TikTok is launching an elections guide in the video-sharing app to give users information about the 2020 U.S. elections to help protect against misinformation, the company said in a Tuesday blog post.
TikTok said the guide will give users access to information about federal, state and local candidates from BallotReady, and about how to vote in each state, from the National Association of Secretaries of State.
It will also include educational videos about media literacy and the elections process from digital literacy project MediaWise.
TikTok, which is owned by the Chinese company ByteDance, has been under scrutiny from President Donald Trump’s administration over concerns about its handling of users’ data.
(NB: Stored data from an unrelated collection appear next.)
Lemma Rsum_kernel_fuse (g1 g2 g3 : nat -> R) (l : list nat) (x : list R) :
  (forall j, In j l -> g3 j = g1 j + g2 j - 1)%R ->
  (Rsum (map (fun cx => (fst cx - 1) * ln (snd cx)) (combine (map g1 l) x))
   + Rsum (map (fun cx => (fst cx - 1) * ln (snd cx)) (combine (map g2 l) x))
   = Rsum (map (fun cx => (fst cx - 1) * ln (snd cx))
             (combine (map g3 l) x)))%R.
Proof.
  revert x. induction l as [|j l IH]; intros x Hg.
  - simpl. lra.
  - destruct x as [|y x]; [simpl; lra|].
    cbn [map combine Rsum fold_right fst snd].
    specialize (IH x (fun k Hk => Hg k (or_intror Hk))).
    unfold Rsum in IH. rewrite <- IH, (Hg j (or_introl eq_refl)). ring.
Qed.

(** X9: what the pair returned by [conjugate_update] is for.  Whenever
    the update of two Betas, of two Gammas of one batch shape, or of two
    Dirichlets of one shape returns, then at every batch element and
    every point x the log-densities of the two distributions add up to
    the log-density of the returned posterior plus the returned
    log-normalizer. *)
Theorem conjugate_update_fuses_densities (lgamma : R -> R) (env : TorchEnv) :
  (forall prior likelihood posterior log_normalizer,
     Beta_wf prior -> Beta_wf likelihood ->
     Beta_conjugate_update lgamma env prior (DBeta likelihood)
       = Ok (posterior, log_normalizer) ->
     forall idx x, valid_index (shape log_normalizer) idx ->
       let i := bidx (Beta_batch_shape prior) idx in
       let j := bidx (Beta_batch_shape likelihood) idx in
       (Beta_log_density lgamma (get (Beta.concentration1 prior) i)
                                (get (Beta.concentration0 prior) i) x
        + Beta_log_density lgamma (get (Beta.concentration1 likelihood) j)
                                  (get (Beta.concentration0 likelihood) j) x
        = Beta_log_density lgamma (get (Beta.concentration1 posterior) idx)
                                  (get (Beta.concentration0 posterior) idx) x
          + get log_normalizer idx)%R) /\
  (forall prior likelihood posterior log_normalizer,
     Gamma_wf prior -> Gamma_wf likelihood ->
     Gamma_batch_shape prior = Gamma_batch_shape likelihood ->
     Gamma_conjugate_update lgamma env prior (DGamma likelihood)
       = Ok (posterior, log_normalizer) ->
     forall idx x, valid_index (shape log_normalizer) idx ->
       (Gamma_log_density lgamma (get (Gamma.concentration prior) idx)
                                 (get (Gamma.rate prior) idx) x
        + Gamma_log_density lgamma (get (Gamma.concentration likelihood) idx)
                                   (get (Gamma.rate likelihood) idx) x
        = Gamma_log_density lgamma (get (Gamma.concentration posterior) idx)
                                   (get (Gamma.rate posterior) idx) x
          + get log_normalizer idx)%R) /\
  (forall prior likelihood posterior log_normalizer,
     Dirichlet_wf prior -> Dirichlet_wf likelihood ->
     shape (Dirichlet.concentration prior)
       = shape (Dirichlet.concentration likelihood) ->
     Dirichlet_conjugate_update lgamma env prior (DDirichlet likelihood)
       = Ok (posterior, log_normalizer) ->
     forall idx x, valid_index (shape log_normalizer) idx ->
       (Dirichlet_log_density lgamma (Dirichlet_vector prior idx) x
        + Dirichlet_log_density lgamma (Dirichlet_vector likelihood idx) x
        = Dirichlet_log_density lgamma (Dirichlet_vector posterior idx) x
          + get log_normalizer idx)%R).
Proof.
  split; [|split].
  - intros prior likelihood posterior lnorm Wp Wl H idx x Hi. cbv zeta.
    destruct (@Beta_conjugate_update_inv lgamma env _ _ _ _ Wp Wl H)
      as (s & _ & Hs & Hget).
    rewrite Hs in Hi. destruct (Hget idx Hi) as (H1 & H0 & Hln).
    cbv zeta in H1, H0, Hln. rewrite Hln. unfold Beta_log_density, Beta_logNorm.
    rewrite H1, H0. ring.
  - intros prior likelihood posterior lnorm Wp Wl Hsame H idx x Hi.
    destruct (@Gamma_conjugate_update_inv lgamma env _ _ _ _ Wp Wl Hsame H)
      as (Hs & Hget).
    rewrite Hs in Hi. destruct (Hget idx Hi) as (Hc & Hr & Hln).
    rewrite Hln. unfold Gamma_log_density, Gamma_logNorm.
    rewrite Hc, Hr. ring.
  - intros prior likelihood posterior lnorm Wp Wl Hsame H idx x Hi.
    destruct (@Dirichlet_conjugate_update_inv lgamma env _ _ _ _
                Wp Wl Hsame H) as (Hsh & Hc & Hs & Hget).
    rewrite Hs in Hi. rewrite (Hget idx Hi).
    unfold Dirichlet_log_density, Dirichlet_logNorm.
    assert (Hk : (Rsum (map (fun cx => (fst cx - 1) * ln (snd cx))
                     (combine (Dirichlet_vector prior idx) x))
                  + Rsum (map (fun cx => (fst cx - 1) * ln (snd cx))
                       (combine (Dirichlet_vector likelihood idx) x))
                  = Rsum (map (fun cx => (fst cx - 1) * ln (snd cx))
                       (combine (Dirichlet_vector posterior idx) x)))%R).
    { unfold Dirichlet_vector, Dirichlet_event_size.
      rewrite Hsh, <- Hsame.
      apply Rsum_kernel_fuse. intros j Hj. apply in_seq in Hj.
      apply Hc. destruct Wp as (_ & Pne).
      rewrite (shape_snoc Pne). apply valid_index_snoc; [exact Hi | lia]. }
    rewrite <- Hk. ring.
Qed.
“Our elections guide is built with user privacy in mind, so a user must visit the website for a state or a non-profit for anything that involves sharing their information, including registering to vote,” said Michael Beckerman, TikTok’s head of U.S. public policy in the blog post. “Interactions with this guide in our app have no bearing on future TikTok experiences, such as recommendations or ads.”
TikTok was on Sunday granted a last-minute reprieve by a U.S. judge, who temporarily blocked a Trump administration order set to bar Apple Inc <AAPL.O> and Alphabet Inc’s Google <GOOGL.O> from offering TikTok for download.
Negotiations are under way to hammer out terms of a preliminary deal for Walmart Inc <WMT.N> and Oracle Corp <ORCL.N> to take stakes in a new company to oversee TikTok’s U.S. operations.
TikTok, which says it has about 100 million monthly active U.S. users and has increasingly become a platform for political content, also faces the challenge of protecting against misinformation and platform abuses ahead of its first U.S. presidential election.
This month, Reuters found videos containing false claims about mail-in voting and presidential candidates, several of which TikTok removed after they were flagged by Reuters.
The elections guide will be accessible from TikTok’s Discover page, on election-related search results and videos and from verified political accounts.